Mechanical ventilation associated lung injury (VALI) negatively impacts the outcomes of critically ill patients. Research during the past two decades has led to a better understanding of key physiologic mechanisms of injury, yet uncertainty over the topographical distribution of these mechanisms continues to fuel controversies over "best ventilation practice" in injured lungs. In this issue Pavone and colleagues have explored the temporal and spatial evolution of VALI in an elegant use of intravital microscopy. Their findings reinforce the notion that regions which receive most of the inspired gas, in Pavone's case the non-dependent lung of a rat supported in the lateral decubitus posture, are particularly susceptible to injury. However, the inability to measure tissue strain remote from the pleura keeps important questions about small scale intra-acinar stress and strain distributions unanswered.

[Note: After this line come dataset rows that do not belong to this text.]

Definition set_g_name (x : cstring) (g : group) : group :=
  Group x (g_topic g) (g_visibility g) (g_control g) (g_volume g) (g_mod g) (g_missingmod g) (g_modtimeout g) (g_n_invites g) (g_nr_invites g) (g_s_invites g) (g_sr_invites g) (g_n_bars g) (g_n_nr_bars g) (g_s_bars g) (g_s_nr_bars g) (g_n_talk g) (g_nr_talk g) (g_size g) (g_idleboot g) (g_idleboot_msg g) (g_idlemod g).
Definition set_g_topic (x : cstring) (g : group) : group :=
  Group (g_name g) x (g_visibility g) (g_control g) (g_volume g) (g_mod g) (g_missingmod g) (g_modtimeout g) (g_n_invites g) (g_nr_invites g) (g_s_invites g) (g_sr_invites g) (g_n_bars g) (g_n_nr_bars g) (g_s_bars g) (g_s_nr_bars g) (g_n_talk g) (g_nr_talk g) (g_size g) (g_idleboot g) (g_idleboot_msg g) (g_idlemod g).
Definition set_g_visibility (x : Z) (g : group) : group :=
  Group (g_name g) (g_topic g) x (g_control g) (g_volume g) (g_mod g) (g_missingmod g) (g_modtimeout g) (g_n_invites g) (g_nr_invites g) (g_s_invites g) (g_sr_invites g) (g_n_bars g) (g_n_nr_bars g) (g_s_bars g) (g_s_nr_bars g) (g_n_talk g) (g_nr_talk g) (g_size g) (g_idleboot g) (g_idleboot_msg g) (g_idlemod g).
Definition set_g_control (x : Z) (g : group) : group :=
  Group (g_name g) (g_topic g) (g_visibility g) x (g_volume g) (g_mod g) (g_missingmod g) (g_modtimeout g) (g_n_invites g) (g_nr_invites g) (g_s_invites g) (g_sr_invites g) (g_n_bars g) (g_n_nr_bars g) (g_s_bars g) (g_s_nr_bars g) (g_n_talk g) (g_nr_talk g) (g_size g) (g_idleboot g) (g_idleboot_msg g) (g_idlemod g).
Definition set_g_volume (x : Z) (g : group) : group :=
  Group (g_name g) (g_topic g) (g_visibility g) (g_control g) x (g_mod g) (g_missingmod g) (g_modtimeout g) (g_n_invites g) (g_nr_invites g) (g_s_invites g) (g_sr_invites g) (g_n_bars g) (g_n_nr_bars g) (g_s_bars g) (g_s_nr_bars g) (g_n_talk g) (g_nr_talk g) (g_size g) (g_idleboot g) (g_idleboot_msg g) (g_idlemod g).
Definition set_g_mod (x : Z) (g : group) : group :=
  Group (g_name g) (g_topic g) (g_visibility g) (g_control g) (g_volume g) x (g_missingmod g) (g_modtimeout g) (g_n_invites g) (g_nr_invites g) (g_s_invites g) (g_sr_invites g) (g_n_bars g) (g_n_nr_bars g) (g_s_bars g) (g_s_nr_bars g) (g_n_talk g) (g_nr_talk g) (g_size g) (g_idleboot g) (g_idleboot_msg g) (g_idlemod g).
Definition set_g_missingmod (x : cstring) (g : group) : group :=
  Group (g_name g) (g_topic g) (g_visibility g) (g_control g) (g_volume g) (g_mod g) x (g_modtimeout g) (g_n_invites g) (g_nr_invites g) (g_s_invites g) (g_sr_invites g) (g_n_bars g) (g_n_nr_bars g) (g_s_bars g) (g_s_nr_bars g) (g_n_talk g) (g_nr_talk g) (g_size g) (g_idleboot g) (g_idleboot_msg g) (g_idlemod g).
Definition set_g_modtimeout (x : Z) (g : group) : group :=
  Group (g_name g) (g_topic g) (g_visibility g) (g_control g) (g_volume g) (g_mod g) (g_missingmod g) x (g_n_invites g) (g_nr_invites g) (g_s_invites g) (g_sr_invites g) (g_n_bars g) (g_n_nr_bars g) (g_s_bars g) (g_s_nr_bars g) (g_n_talk g) (g_nr_talk g) (g_size g) (g_idleboot g) (g_idleboot_msg g) (g_idlemod g).
Definition set_g_n_invites (x : list cstring) (g : group) : group :=
  Group (g_name g) (g_topic g) (g_visibility g) (g_control g) (g_volume g) (g_mod g) (g_missingmod g) (g_modtimeout g) x (g_nr_invites g) (g_s_invites g) (g_sr_invites g) (g_n_bars g) (g_n_nr_bars g) (g_s_bars g) (g_s_nr_bars g) (g_n_talk g) (g_nr_talk g) (g_size g) (g_idleboot g) (g_idleboot_msg g) (g_idlemod g).
Definition set_g_nr_invites (x : list cstring) (g : group) : group :=
  Group (g_name g) (g_topic g) (g_visibility g) (g_control g) (g_volume g) (g_mod g) (g_missingmod g) (g_modtimeout g) (g_n_invites g) x (g_s_invites g) (g_sr_invites g) (g_n_bars g) (g_n_nr_bars g) (g_s_bars g) (g_s_nr_bars g) (g_n_talk g) (g_nr_talk g) (g_size g) (g_idleboot g) (g_idleboot_msg g) (g_idlemod g).
Definition set_g_s_invites (x : list cstring) (g : group) : group :=
  Group (g_name g) (g_topic g) (g_visibility g) (g_control g) (g_volume g) (g_mod g) (g_missingmod g) (g_modtimeout g) (g_n_invites g) (g_nr_invites g) x (g_sr_invites g) (g_n_bars g) (g_n_nr_bars g) (g_s_bars g) (g_s_nr_bars g) (g_n_talk g) (g_nr_talk g) (g_size g) (g_idleboot g) (g_idleboot_msg g) (g_idlemod g).
Definition set_g_sr_invites (x : list cstring) (g : group) : group :=
  Group (g_name g) (g_topic g) (g_visibility g) (g_control g) (g_volume g) (g_mod g) (g_missingmod g) (g_modtimeout g) (g_n_invites g) (g_nr_invites g) (g_s_invites g) x (g_n_bars g) (g_n_nr_bars g) (g_s_bars g) (g_s_nr_bars g) (g_n_talk g) (g_nr_talk g) (g_size g) (g_idleboot g) (g_idleboot_msg g) (g_idlemod g).
Definition set_g_n_bars (x : list cstring) (g : group) : group :=
  Group (g_name g) (g_topic g) (g_visibility g) (g_control g) (g_volume g) (g_mod g) (g_missingmod g) (g_modtimeout g) (g_n_invites g) (g_nr_invites g) (g_s_invites g) (g_sr_invites g) x (g_n_nr_bars g) (g_s_bars g) (g_s_nr_bars g) (g_n_talk g) (g_nr_talk g) (g_size g) (g_idleboot g) (g_idleboot_msg g) (g_idlemod g).
Definition set_g_n_nr_bars (x : list cstring) (g : group) : group :=
  Group (g_name g) (g_topic g) (g_visibility g) (g_control g) (g_volume g) (g_mod g) (g_missingmod g) (g_modtimeout g) (g_n_invites g) (g_nr_invites g) (g_s_invites g) (g_sr_invites g) (g_n_bars g) x (g_s_bars g) (g_s_nr_bars g) (g_n_talk g) (g_nr_talk g) (g_size g) (g_idleboot g) (g_idleboot_msg g) (g_idlemod g).
Definition set_g_s_bars (x : list cstring) (g : group) : group :=
  Group (g_name g) (g_topic g) (g_visibility g) (g_control g) (g_volume g) (g_mod g) (g_missingmod g) (g_modtimeout g) (g_n_invites g) (g_nr_invites g) (g_s_invites g) (g_sr_invites g) (g_n_bars g) (g_n_nr_bars g) x (g_s_nr_bars g) (g_n_talk g) (g_nr_talk g) (g_size g) (g_idleboot g) (g_idleboot_msg g) (g_idlemod g).
Definition set_g_s_nr_bars (x : list cstring) (g : group) : group :=
  Group (g_name g) (g_topic g) (g_visibility g) (g_control g) (g_volume g) (g_mod g) (g_missingmod g) (g_modtimeout g) (g_n_invites g) (g_nr_invites g) (g_s_invites g) (g_sr_invites g) (g_n_bars g) (g_n_nr_bars g) (g_s_bars g) x (g_n_talk g) (g_nr_talk g) (g_size g) (g_idleboot g) (g_idleboot_msg g) (g_idlemod g).
Definition set_g_n_talk (x : list cstring) (g : group) : group :=
  Group (g_name g) (g_topic g) (g_visibility g) (g_control g) (g_volume g) (g_mod g) (g_missingmod g) (g_modtimeout g) (g_n_invites g) (g_nr_invites g) (g_s_invites g) (g_sr_invites g) (g_n_bars g) (g_n_nr_bars g) (g_s_bars g) (g_s_nr_bars g) x (g_nr_talk g) (g_size g) (g_idleboot g) (g_idleboot_msg g) (g_idlemod g).
Definition set_g_nr_talk (x : list cstring) (g : group) : group :=
  Group (g_name g) (g_topic g) (g_visibility g) (g_control g) (g_volume g) (g_mod g) (g_missingmod g) (g_modtimeout g) (g_n_invites g) (g_nr_invites g) (g_s_invites g) (g_sr_invites g) (g_n_bars g) (g_n_nr_bars g) (g_s_bars g) (g_s_nr_bars g) (g_n_talk g) x (g_size g) (g_idleboot g) (g_idleboot_msg g) (g_idlemod g).
Definition set_g_size (x : Z) (g : group) : group :=
  Group (g_name g) (g_topic g) (g_visibility g) (g_control g) (g_volume g) (g_mod g) (g_missingmod g) (g_modtimeout g) (g_n_invites g) (g_nr_invites g) (g_s_invites g) (g_sr_invites g) (g_n_bars g) (g_n_nr_bars g) (g_s_bars g) (g_s_nr_bars g) (g_n_talk g) (g_nr_talk g) x (g_idleboot g) (g_idleboot_msg g) (g_idlemod g).
Definition set_g_idleboot (x : Z) (g : group) : group :=
  Group (g_name g) (g_topic g) (g_visibility g) (g_control g) (g_volume g) (g_mod g) (g_missingmod g) (g_modtimeout g) (g_n_invites g) (g_nr_invites g) (g_s_invites g) (g_sr_invites g) (g_n_bars g) (g_n_nr_bars g) (g_s_bars g) (g_s_nr_bars g) (g_n_talk g) (g_nr_talk g) (g_size g) x (g_idleboot_msg g) (g_idlemod g).
Definition set_g_idleboot_msg (x : cstring) (g : group) : group :=
  Group (g_name g) (g_topic g) (g_visibility g) (g_control g) (g_volume g) (g_mod g) (g_missingmod g) (g_modtimeout g) (g_n_invites g) (g_nr_invites g) (g_s_invites g) (g_sr_invites g) (g_n_bars g) (g_n_nr_bars g) (g_s_bars g) (g_s_nr_bars g) (g_n_talk g) (g_nr_talk g) (g_size g) (g_idleboot g) x (g_idlemod g).
Definition set_g_idlemod (x : Z) (g : group) : group :=
  Group (g_name g) (g_topic g) (g_visibility g) (g_control g) (g_volume g) (g_mod g) (g_missingmod g) (g_modtimeout g) (g_n_invites g) (g_nr_invites g) (g_s_invites g) (g_sr_invites g) (g_n_bars g) (g_n_nr_bars g) (g_s_bars g) (g_s_nr_bars g) (g_n_talk g) (g_nr_talk g) (g_size g) (g_idleboot g) (g_idleboot_msg g) x.
(* ===== verification/Resolver.v ===== *)
(** * Names of connections (pktserv/getrname.c)

    The host name that a connection is known by, for a resolver that may answer
    anything.  A name that the resolver gives for an address is believed only
    if it leads back to that address; otherwise the address itself, in brackets,
    is the name. *)

From Stdlib Require Import ZArith Lia.
From S2P Require Import Config Prelude.

Local Open Scope Z_scope.

Definition RNAME_LEN : nat := 256.
(** From netdb.h. *)
Definition NI_MAXHOST : nat := 1025.

(** The calls of the system: [getpeername], [getsockname], [getnameinfo] for a
    name (NI_NAMEREQD) and for a number (NI_NUMERICHOST), and [getaddrinfo] for
    an address family. *)
Record resolver {A : Type} : Type := Resolver {
  sa_family : A → Z;
  getpeername : Z → option A;
  getsockname : Z → option A;
  name_of : A → option cstring;
  number_of : A → option cstring;
  addresses : cstring → Z → option (list A)
}.
Arguments resolver : clear implicits.

Section code.
Context {A : Type} (net : resolver A).

(** [getnameinfo] into a buffer fails when the text and its NUL do not fit. *)
Definition fits_in (len : nat) (t : cstring) : option cstring := if (length t <? len)%nat then Some t else None.

Definition addr_to_numeric (sa : A) (buflen : nat) : option cstring := number_of net sa ≫= fits_in buflen.

Definition same_number (orig : cstring) (rp : A) : bool :=
  match addr_to_numeric rp NI_MAXHOST with Some n => bool_decide (n = orig) | None => false end.

(** The verified name, cut to [hostbuflen]. *)
Definition double_reverse_check_sa (sa : A) (hostbuflen : nat) : option cstring :=
  host ← name_of net sa ≫= fits_in NI_MAXHOST;
  res ← addresses net host (sa_family net sa);
  orig ← addr_to_numeric sa NI_MAXHOST;
  if existsb (same_number orig) res then Some (take (hostbuflen - 1) host) else None.

Definition bracketed (sa : A) : cstring :=
  take (RNAME_LEN - 1) (str "[" ++ default (str "(unknown)") (addr_to_numeric sa (RNAME_LEN - 3)) ++ str "]").

Definition getremotename (socketfd : Z) : option cstring :=
  rs ← getpeername net socketfd;
  Some (default (bracketed rs) (double_reverse_check_sa rs RNAME_LEN)).

Definition getlocalname (socketfd : Z) : option cstring :=
  rs ← getsockname net socketfd;
  Some (default (bracketed rs) (name_of net rs ≫= fits_in RNAME_LEN)).

Lemma fits_in_Some len t u : fits_in len t = Some u → u = t ∧ (length t < len)%nat.
Proof. unfold fits_in. destruct (Nat.ltb_spec (length t) len); [|done]. by intros [= <-]. Qed.

(** The brackets are never cut off. *)
Lemma bracketed_whole sa :
  bracketed sa = str "[" ++ default (str "(unknown)") (addr_to_numeric sa (RNAME_LEN - 3)) ++ str "]".
Proof.
  apply take_ge. rewrite !length_app. unfold addr_to_numeric.
  destruct (number_of net sa) as [n|]; cbn [mbind option_bind default]; [|vm_compute; lia].
  destruct (fits_in _ n) as [u|] eqn:E; cbn [default]; [|vm_compute; lia].
  apply fits_in_Some in E as [-> Hl]. change (RNAME_LEN - 3)%nat with 253%nat in Hl. change (RNAME_LEN - 1)%nat with 255%nat.
  change (length (str "[")) with 1%nat. change (length (str "]")) with 1%nat. unfold id. lia.
Qed.

(** C38: nobody is known by a host name of somebody else: the name of a
    connection is its own address in brackets, or a host name, cut to the
    buffer, which the resolver leads back to an address that prints as the
    connection's own.  It always fits its buffer. *)
Theorem getremotename_confirmed fd name :
  getremotename fd = Some name →
  ∃ sa, getpeername net fd = Some sa ∧ (length name < RNAME_LEN)%nat ∧
    (name = str "[" ++ default (str "(unknown)") (addr_to_numeric sa (RNAME_LEN - 3)) ++ str "]" ∨
     ∃ host res rp n, name_of net sa = Some host ∧ name = take (RNAME_LEN - 1) host ∧
       addresses net host (sa_family net sa) = Some res ∧ rp ∈ res ∧
       number_of net rp = Some n ∧ number_of net sa = Some n).
Proof.
  unfold getremotename. destruct (getpeername net fd) as [sa|]; cbn; [|done]. intros [= <-]. exists sa. split; [done|].
  assert ((length (bracketed sa) < RNAME_LEN)%nat) as Hb by (unfold bracketed; rewrite length_take; unfold RNAME_LEN; lia).
  unfold double_reverse_check_sa. destruct (name_of net sa ≫= fits_in NI_MAXHOST) as [host|] eqn:En; cbn [mbind option_bind default].
  2:{ split; [exact Hb|left; apply bracketed_whole]. }
  destruct (addresses net host (sa_family net sa)) as [res|] eqn:Er; cbn [mbind option_bind default]; [|split; [exact Hb|left; apply bracketed_whole]].
  destruct (addr_to_numeric sa NI_MAXHOST) as [orig|] eqn:Eo; cbn [mbind option_bind default]; [|split; [exact Hb|left; apply bracketed_whole]].
  destruct (existsb (same_number orig) res) eqn:Ex; cbn [default]; [|split; [exact Hb|left; apply bracketed_whole]].
  apply existsb_exists in Ex as (rp & Hrp & Es). split; [unfold id; rewrite length_take; unfold RNAME_LEN; lia|]. right.
  apply bind_Some in En as (h & En & [-> _]%fits_in_Some). apply bind_Some in Eo as (o & Eo & [-> _]%fits_in_Some).
  unfold same_number, addr_to_numeric in Es. destruct (number_of net rp) as [n|] eqn:Enr; cbn [mbind option_bind] in Es; [|done].
  destruct (fits_in NI_MAXHOST n) as [u|] eqn:Ef; [|done]. apply fits_in_Some in Ef as [-> _]. apply bool_decide_eq_true in Es as ->.
  exists h, res, rp, o. split_and!; try done. by apply list_elem_of_In.
Qed.
End code.

(** A resolver by which somebody who owns the reverse entry of an address
    gives it the name of another host. *)
Definition spoofed : resolver Z :=
  Resolver Z (λ _, 2) (λ fd, if fd =? 5 then Some 9 else None) (λ _, Some 1) (λ _, Some (str "host.example"))
    (λ a, Some (if a =? 9 then str "192.0.2.9" else str "192.0.2.1")) (λ _ _, Some [1]).

Lemma getremotename_confirmed_witness :
  getremotename spoofed 5 = Some (str "[192.0.2.9]") ∧ ∃ sa, getpeername spoofed 5 = Some sa ∧ (length (str "[192.0.2.9]") < RNAME_LEN)%nat.
Proof.
  split; [reflexivity|]. destruct (getremotename_confirmed spoofed 5 (str "[192.0.2.9]") eq_refl) as (sa & H1 & H2 & _).
  exists sa. split; [exact H1|exact H2].
Defined.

Mechanical Ventilation Associated Lung Injury (VALI) is a prevalent complication of supportive care and greatly impacts outcomes of critically ill patients [1, 2]. Research during the past two decades has identified deforming stress as a major determinant of "biotrauma"[3], and has drawn attention to four interrelated lung injury mechanisms: regional over-expansion caused by the application of a local stress or pressure that forces cells and tissues to assume shapes and dimensions they normally would not during unassisted breathing; so-called "low volume injury" associated with the repeated recruitment and de-recruitment of unstable lung units, causing the abrasion of the epithelial airspace lining by interfacial tension; the inactivation of surfactant triggered by large alveolar surface area oscillations, that stress surfactant adsorption and desorption kinetics and are associated with surfactant aggregate conversion; and interdependence mechanisms that raise cell and tissue shear stress between neighboring structures with differing mechanical properties.[4] However, the many degrees of freedom in ventilator settings and uncertainty about the topographical distribution of mechanical properties in injured lungs continue to fuel controversies about best positive end expiratory pressure (PEEP)" and safe tidal volumes[5].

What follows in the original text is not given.